Work task
Retype, word for word, every line of the records below starting at the one that contains "Lemma quoted_command w" and ending at the one that contains "destruct (ssh_execute_boundary demo_well_behaved"; include both of those lines and nothing more.

════

(** ** Commands

    The first word of a command, when no character of it is quoted, may be reserved; the
    words in front of the command word that begin with a bare name and [=] (or [+=]) are
    assignments.  The reserved words are those of POSIX and the ones [bash] and [ksh] add,
    but for those with a character the lexer gives up on. *)
Definition RESERVED : list text :=
  [b "if"; b "then"; b "else"; b "elif"; b "fi"; b "do"; b "done"; b "case"; b "esac"; b "while"; b "until"; b "for"; b "in";
   b "function"; b "select"; b "time"; b "coproc"].
Definition reserved (w : text) (q : option nat) : bool := bool_decide (q = None) && bool_decide (w ∈ RESERVED).

Definition is_name (w : text) : bool :=
  match w with [] => false | c :: _ => negb (is_digit c) && forallb (λ c, is_alnum c || bool_decide (c ∈ b "_")) w end.
Definition drop_plus (w : text) : text := if decide (last w = Some (chr 43)) then take (length w - 1) w else w.
Definition assignment (w : text) (q : option nat) : bool :=
  let '(name, found, _) := partition EQUALS w in
  found && match q with Some k => bool_decide (length name < k) | None => true end && is_name (drop_plus name).

Record command : Type := MkCommand { c_assigns : list text; c_words : list text }.

Fixpoint split_assigns (l : list (text * option nat)) : command :=
  match l with
  | (w, q) :: l' =>
      if assignment w q then let c := split_assigns l' in MkCommand (w :: c_assigns c) (c_words c)
      else MkCommand [] (l.*1)
  | [] => MkCommand [] []
  end.

(** A command has a first word, and that is not reserved. *)
Definition simple_command (l : list (text * option nat)) : option command :=
  match l with
  | [] => None
  | (w, q) :: _ => if reserved w q then None else Some (split_assigns l)
  end.

(** Commands joined by [&&]. *)
Fixpoint and_list (cur : list (text * option nat)) (l : list shell_token) : option (list command) :=
  match l with
  | [] => (λ c, [c]) <$> simple_command cur
  | Word w q :: l => and_list (cur ++ [(w, q)]) l
  | AndIf :: l => c ← simple_command cur; cs ← and_list [] l; Some (c :: cs)
  | _ => None
  end.

Definition shell_commands (line : text) : option (list command) :=
  toks ← shell_tokens line;
  match toks with [] => Some [] | _ => and_list [] toks end.

(** The words that, bare in front of a command, are not its name. *)
Definition command_word (w : text) : bool := negb (forallb shell_safe w && (bool_decide (w ∈ RESERVED) || assignment w None)).

Lemma quoted_assignment w : assignment w (Some 0) = false.
Proof. unfold assignment. destruct (partition EQUALS w) as [[name found] z]. by destruct found. Qed.
Lemma quoted_command w :
  command_word w = true ↔ reserved w (as_word w).2 = false ∧ assignment w (as_word w).2 = false.
Proof.
  unfold command_word, as_word, plain_word, reserved. destruct w as [|c w]; [by vm_compute|].
  rewrite (bool_decide_true (c :: w ≠ [])) by done. cbn [andb snd]. destruct (forallb shell_safe (c :: w)).
  - cbn [andb]. rewrite negb_true_iff. by rewrite orb_false_iff.
  - by rewrite quoted_assignment.
Qed.

(** Where the command begins. *)
Lemma split_assigns_app l :
  l.*1 = c_assigns (split_assigns l) ++ c_words (split_assigns l) ∧
  Forall (λ w, ∃ q, (w, q) ∈ l ∧ assignment w q = true) (c_assigns (split_assigns l)).
Proof.
  induction l as [|[w q] l [IH1 IH2]]; [done|]. cbn [split_assigns]. destruct (assignment w q) eqn:Ha; cbn [c_assigns c_words]; [|by split].
  split; [by cbn; f_equal|]. constructor; [exists q; split; [left|done]|]. eapply Forall_impl; [exact IH2|].
  intros v (q' & Hin & Hv). exists q'. split; [by right|done].
Qed.
Lemma ssh_execute_boundary_witness :
  ∃ x, (ssh_execute [b "id"] 1000 None demo_ssh).1 = Ok x ∧ exit_code x = 3%Z ∧ stderr x = b "oops".
Proof.
  destruct (ssh_execute_boundary demo_well_behaved [b "id"] 1000 None demo_ssh
    (ssh_execute [b "id"] 1000 None demo_ssh).1 (ssh_execute [b "id"] 1000 None demo_ssh).2) as [[x Hx]|[args Hx]].
  - discriminate.
  - done.
  - by destruct (ssh_execute [b "id"] 1000 None demo_ssh).
  - exists x. split; [exact Hx|]. vm_compute in Hx. injection Hx as <-. done.
  - vm_compute in Hx. discriminate Hx.
Defined.

(** A refused SFTP session comes out of [read_file] as the SSH library's exception. *)
Lemma read_file_leaks_transport_error : (ssh_read_file "/etc/hosts" after_connect).1 = refuse.
Proof. exact (proj1 (sftp_open_escapes "/etc/hosts" [] 9 _ after_connect eq_refl eq_refl)). Qed.
End SshDemo.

════

Answer
Lemma quoted_command w :
  command_word w = true ↔ reserved w (as_word w).2 = false ∧ assignment w (as_word w).2 = false.
Proof.
  unfold command_word, as_word, plain_word, reserved. destruct w as [|c w]; [by vm_compute|].
  rewrite (bool_decide_true (c :: w ≠ [])) by done. cbn [andb snd]. destruct (forallb shell_safe (c :: w)).
  - cbn [andb]. rewrite negb_true_iff. by rewrite orb_false_iff.
  - by rewrite quoted_assignment.
Qed.

(** Where the command begins. *)
Lemma split_assigns_app l :
  l.*1 = c_assigns (split_assigns l) ++ c_words (split_assigns l) ∧
  Forall (λ w, ∃ q, (w, q) ∈ l ∧ assignment w q = true) (c_assigns (split_assigns l)).
Proof.
  induction l as [|[w q] l [IH1 IH2]]; [done|]. cbn [split_assigns]. destruct (assignment w q) eqn:Ha; cbn [c_assigns c_words]; [|by split].
  split; [by cbn; f_equal|]. constructor; [exists q; split; [left|done]|]. eapply Forall_impl; [exact IH2|].
  intros v (q' & Hin & Hv). exists q'. split; [by right|done].
Qed.
Lemma ssh_execute_boundary_witness :
  ∃ x, (ssh_execute [b "id"] 1000 None demo_ssh).1 = Ok x ∧ exit_code x = 3%Z ∧ stderr x = b "oops".
Proof.
  destruct (ssh_execute_boundary demo_well_behaved [b "id"] 1000 None demo_ssh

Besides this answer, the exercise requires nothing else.